Lemma del_current_ok ht bs (j : nat) p :
  down_to ht bs (S j) → bs !! j = Some p → alive (b_val p) = true →
  ∃ ht' bs', del_current (Z.of_nat (S j)) p ht = Some ht' ∧ down_to ht' bs' j ∧
    shown <$> bs' = shown <$> bs ∧ nNumUsed ht' = nNumUsed ht.
Proof.
  intros (Hok&Hch&Hel) Hp Hal. pose proof Hok as (_&Ha&_&_&_&Hcap). destruct (home_slot ht bs (b_h p) Hok) as [Hs Hlt].
  destruct (lookup_lt_is_Some_2 _ _ Hlt) as [v Hv]. destruct (Hch _ _ Hv) as (l&Hl&Hnd&Hin).
  rewrite (count_snoc bs j p) in Hel by done. pose proof (count_bound bs j) as Hcb.
  pose proof Hok as ((_&Hn)&_&Hsz&_). pose proof (table_size_bounds _ Hsz) as [[_ Hmax] _]. unfold HT_MAX_SIZE in Hmax.
  assert (Hj : j ∈ l). { apply Hin. split; [simpl; lia|]. by exists p. }
  unfold del_current, HT_HASH, set_HT_HASH, HT_IDX_TO_HASH. cbn [nTableMask arHash set_elements nTableSize].
  rewrite (index_word (b_h p)) by (by eapply mask_word). rewrite Hs. cbn [mbind option_bind].
  rewrite Hv. cbn [mbind option_bind]. replace (Z.of_nat (S j) - 1) with (Z.of_nat j) by lia.
  set (ht1 := set_elements _ ht). assert (Hel1 : nNumOfElements ht1 = Z.of_nat (length (List.filter alive (b_val <$> take j bs)))).
  { subst ht1. cbn [nNumOfElements set_elements]. rewrite u32_small; lia. }
  apply list_elem_of_split in Hj as (l0&l2&->). destruct l0 as [|i l0] using rev_ind; [|clear IHl0].
  - simpl in *. pose proof (links_head _ _ _ _ Hl) as ->. rewrite Z.eqb_refl. simpl.
    eexists _, bs. split; [done|]. split; [|done]. split_and!; [|by eapply (del_head_ok ht1 bs j p)|exact Hel1].
    by eapply mixed_ok_same; [exact Hok|..|exact Ha|]; [..|apply length_insert|].
  - rewrite <- app_assoc in *. cbn [app] in *.
    assert (Hne : (Z.of_nat j =? v) = false).
    { apply Z.eqb_neq. intros <-. destruct l0 as [|i' l0]; simpl in *; apply links_head in Hl.
      - assert (i = j) as -> by lia. apply list.NoDup_cons in Hnd as [Hx _]. apply Hx. left.
      - assert (i' = j) as -> by lia. apply list.NoDup_cons in Hnd as [Hx _]. apply Hx. set_solver. }
    rewrite Hne. cbn [negb]. assert (Hlen : (length (l0 ++ i :: j :: l2) ≤ length bs)%nat).
    { apply chain_length; [done|]. intros x [_ (b&Hb&_)]%Hin. by eapply lookup_lt_Some. }
    rewrite length_app in Hlen. cbn [length] in Hlen.
    destruct (find_prev_ok ht1 bs l0 i j l2 v (S (Z.to_nat (nTableSize ht))) Ha Hl Hnd) as (bp&Hbp&->); [lia|].
    cbn [mbind option_bind]. rewrite (store_bucket_eq ht1 bs) by (done || by eapply lookup_lt_Some).
    eexists _, _. split; [done|]. split; [|split; [by apply shown_set_next|done]].
    split_and!; [|by eapply (del_inside_ok ht1 bs j p)|].
    + eapply mixed_ok_same; [exact Hok|..]; try done. apply length_insert.
    + rewrite (count_shown bs) by by apply shown_set_next. exact Hel1.
Qed.

Definition entries bs : list entry := (λ b, entry_of b (b_val b)) <$> bs.

(** A body that does not look at the link of the element. *)
Definition link_blind {S} (body : entry → S → control S) : Prop := ∀ e e' s,
  e_h e = e_h e' → e_key e = e_key e' → payload (e_val e) = payload (e_val e') → body e s = body e' s.

Lemma for_entries_shown {S} (body : entry → S → control S) bs bs' s :
  link_blind body → shown <$> bs' = shown <$> bs →
  for_entries body (List.filter live (entries bs')) s = for_entries body (List.filter live (entries bs)) s.
Proof.
  intros Hb. revert bs' s. induction bs as [|b bs IH]; intros [|b' bs'] s Hs; try done.
  rewrite !fmap_cons in Hs. injection Hs as Hv Ht Hh Hk Hs. unfold entries. rewrite !fmap_cons.
  cbn [List.filter]. change (live (entry_of b' (b_val b'))) with (alive (b_val b')).
  change (live (entry_of b (b_val b))) with (alive (b_val b)).
  assert (alive (b_val b') = alive (b_val b)) as -> by (unfold alive, zval_get_type; by rewrite Ht).
  destruct (alive (b_val b)); [|by apply IH]. cbn [for_entries].
  rewrite (Hb (entry_of b' (b_val b')) (entry_of b (b_val b)) s Hh Hk) by (unfold payload; simpl; congruence).
  destruct (body (entry_of b (b_val b)) s); [|done]. by apply IH.
Qed.

Lemma down_to_skip ht bs (j : nat) p :
  down_to ht bs (S j) → bs !! j = Some p → alive (b_val p) = false → down_to ht bs j.
Proof.
  intros (Hok&Hch&Hel) Hp Hal. split_and!; [done| |].
  - apply (chains_without ht bs); [done|done|]. intros k v Hv. destruct (Hch k v Hv) as (l&Hl&Hnd&Hin).
    exists l, l. split_and!; [done..|]. intros i. split; [|by intros [? _]]. intros Hi. split; [done|].
    intros ->. apply Hin in Hi as [_ (b&Hb&Hab&_)]. simplify_eq. congruence.
  - rewrite Hel, (take_S_r _ _ _ Hp), fmap_app, List.filter_app, length_app. simpl. rewrite Hal. simpl. lia.
Qed.

Lemma del_loop_ok {S} (body : entry → S → control S) n : link_blind body → ∀ ht bs s,
  down_to ht bs n → (n ≤ length bs)%nat →
  ∃ ht' bs' k, del_loop body n ht s
    = Some (ht', k, for_entries body (List.filter live (entries (reverse (take n bs)))) s) ∧
    (k ≤ n)%nat ∧ down_to ht' bs' k ∧ shown <$> bs' = shown <$> bs ∧ nNumUsed ht' = nNumUsed ht ∧
    (∀ s', for_entries body (List.filter live (entries (reverse (take n bs)))) s = Next s' → k = 0%nat).
Proof.
  intros Hb. induction n as [|j IH]; intros ht bs s Hd Hlen.
  - exists ht, bs, 0%nat. done.
  - destruct (lookup_lt_is_Some_2 bs j) as [p Hp]; [lia|]. pose proof Hd as (Hok&_).
    cbn [del_loop]. rewrite (hash_to_bucket ht bs) by apply Hok. rewrite Hp. cbn [mbind option_bind].
    rewrite (take_S_r _ _ _ Hp), reverse_app, reverse_singleton. unfold entries. rewrite fmap_app. cbn [fmap list_fmap app].
    cbn [List.filter]. change (live (entry_of p (b_val p))) with (alive (b_val p)).
    change (alive (b_val p)) with (negb (zval_get_type (b_val p) =? IS_UNDEF)).
    destruct (zval_get_type (b_val p) =? IS_UNDEF) eqn:Hun; cbn [negb].
    + destruct (IH ht bs s) as (ht'&bs'&k&Hrun&Hk&Hrest); [|lia|].
      { eapply down_to_skip; [done..|]. unfold alive. by rewrite Hun. }
      exists ht', bs', k. split; [exact Hrun|]. split; [lia|exact Hrest].
    + cbn [for_entries]. destruct (body (entry_of p (b_val p)) s) as [s1|s1] eqn:Hbody.
      * destruct (del_current_ok ht bs j p Hd Hp) as (ht1&bs1&Hdel&Hd1&Hs1&Hu1); [unfold alive; by rewrite Hun|].
        rewrite Hdel. cbn [mbind option_bind].
        assert (Hrev : shown <$> reverse (take j bs1) = shown <$> reverse (take j bs)).
        { rewrite !fmap_reverse, !fmap_take. by rewrite Hs1. }
        assert (Hl1 : length bs1 = length bs) by (by rewrite <- (length_fmap shown bs1), Hs1, length_fmap).
        destruct (IH ht1 bs1 s1 Hd1) as (ht'&bs'&k&Hrun&Hk&Hd'&Hs'&Hu'&Hnx); [lia|].
        rewrite (for_entries_shown body _ _ s1 Hb Hrev) in Hrun, Hnx.
        exists ht', bs', k. split; [exact Hrun|]. split_and!; [lia|done|congruence|congruence|exact Hnx].
      * exists ht, bs, (Datatypes.S j). split; [done|]. by split_and!.
Qed.

Lemma take_shown bs bs' n : shown <$> bs' = shown <$> bs → shown <$> take n bs' = shown <$> take n bs.
Proof. intros H. by rewrite !fmap_take, H. Qed.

——————————

> _Exercise details_
From the entries above, give again exactly the lines running from the line with "destruct (find_prev_ok ht1" to the line with "control S) bs"; include both of those lines.

> _Answer to the exercise_
    destruct (find_prev_ok ht1 bs l0 i j l2 v (S (Z.to_nat (nTableSize ht))) Ha Hl Hnd) as (bp&Hbp&->); [lia|].
    cbn [mbind option_bind]. rewrite (store_bucket_eq ht1 bs) by (done || by eapply lookup_lt_Some).
    eexists _, _. split; [done|]. split; [|split; [by apply shown_set_next|done]].
    split_and!; [|by eapply (del_inside_ok ht1 bs j p)|].
    + eapply mixed_ok_same; [exact Hok|..]; try done. apply length_insert.
    + rewrite (count_shown bs) by by apply shown_set_next. exact Hel1.
Qed.

Definition entries bs : list entry := (λ b, entry_of b (b_val b)) <$> bs.

(** A body that does not look at the link of the element. *)
Definition link_blind {S} (body : entry → S → control S) : Prop := ∀ e e' s,
  e_h e = e_h e' → e_key e = e_key e' → payload (e_val e) = payload (e_val e') → body e s = body e' s.

Lemma for_entries_shown {S} (body : entry → S → control S) bs bs' s :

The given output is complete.